Ease of putting your baby in and taking him out. Edge also goes to Cradlewise here. There’s no clipping in (again, note Snoo’s clipping is a feature). But also, Cradlewise is literally both taller (in bassinet mode) and bigger. With the Snoo, especially if your baby falls asleep in your arms, guiding him into the Snoo can feel like a high-stakes game of operation. With Cradlewise, your target is bigger and your back will thank you for less bending over.

Ease of cleaning. Cradlewise has the edge here—its mesh sides are removable (though that takes some doing), so in the event of a disaster (yes, you may experience projectile vomiting as a parent, exorcism not required), you can wash all the pieces of Cradlewise more thoroughly, vs the Snoo, which requires spot cleaning for the sides.

White noise flexibility and options. Again, Cradlwise wins here — white noise volume is adjustable, you can choose from several options (including playing your own music through its speakers). Again, we’d call out that the makers of Snoo are pretty confident they’ve developed the world’s best white noise option for babies, but that’s up to you to decide.

Sleep tracking reliability. Both Snoo and Cradlewise claim to be able to track the amount your baby sleeps. And, at least in Gordy’s case, both were wildly inaccurate. Jon and Andrew found their Owlet baby monitor to be much more accurate in this department. Mark and Marian reported that the Cradlewise would sometimes start tracking sleep a bit earlier than when Henry actually fell asleep, but they weren’t bothered by this.

Read (and watch) our full Snoo bassinet review.
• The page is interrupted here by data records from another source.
Lemma pointer_member_yields frame name member_name :
  yields good_pointee (SnapshotValues.inspect_local_pointer_member o frame name member_name paths).
Proof.
  unfold SnapshotValues.inspect_local_pointer_member. guarded_by.
  eapply yields_bind; [apply inspect_local_value_yields|intros p Hp]. cbv zeta. guarded_by.
  eapply yields_bind; [apply yields_require|intros t Ht]. apply yields_guard; intros Hk%bool_decide_eq_false.
  eapply yields_bind; [apply dereference_local_yields|intros object Hob]. guarded_by.
  eapply yields_bind; [apply yields_require|intros m Hm]. apply yields_guard; intros Hkm%bool_decide_eq_false.
  eapply yields_bind; [apply yields_require|intros q Hq]. cbn beta in *. destruct (List.find _ (lv_members object)) as [x|]; [|done].
  assert (Hn : 0 <= pt_byte_size q).
  { destruct (Hp t Ht) as [_ Hpt]. destruct (vt_kind t) eqn:Ek; try done; [by destruct Hk|]. destruct Hpt as [Hpt _].
    apply find_some in Hm as [Hin _]. rewrite <- list_elem_of_In in Hin. rewrite Forall_forall in Hpt.
    destruct (Hpt m Hin) as (_ & [Hd|[Hd|Hd]]).
    - destruct Hd as (_ & Hd & _). congruence.
    - destruct Hd as (_ & _ & _ & _ & _ & _ & _ & q' & Hq' & Hw). assert (q' = q) as -> by congruence.
      unfold wf_member_pointee in Hw. destruct (pt_kind q); try done; destruct Hw as [Hw _]; unfold integer_size in Hw; lia.
    - destruct Hd as (_ & Hd & _). congruence. }
  apply yields_bind with no_pointee.
  { unfold member_storage. cbv zeta. destruct (bool_decide (lv_storage object = SnapshotRuntimeArtifact)); [|done]. by guarded_by. }
  intros v Hv. by apply attach_integer_yields.
Qed.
By the way, if you’re interested what Cradlewise has to say on the matter, here’s how they compare themselves to other smart bassinets.

The overall lesson? All babies are different. Snoo and Cradlewise technology both had a hard time tracking Gordy’s (Jon and Andrew’s baby) sleep. But Mark and Marian have had an easier time.

Who are Cradlewise competitors?

While the Snoo is Cradlewise’s most well-known competitor, others include the Halo BassiNest, the Graco Sense2Snooze, and the 4Moms Mamaroo Sleep bassinet. We’d note these others are quite a bit less expensive, and not on par with either Cradlewise or Snoo from a features or a build quality perspective.

Wrapping up

I wasn’t kidding when I say we go deep on baby gear reviews 🙂 Hopefully, that was helpful as you think about your baby’s futuristic sleeping arrangements. While you’re here, hi, we’re Fathercraft. In addition to reviewing products, we create cool stuff for new parents, and have a YouTube channel full of parenting-related videos.

Editor’s Note: This article was originally posted on May 4, 2023, and was updated on August 9, 2023. Then, it was updated again with Mark and Marian’s review on November 21, 2023.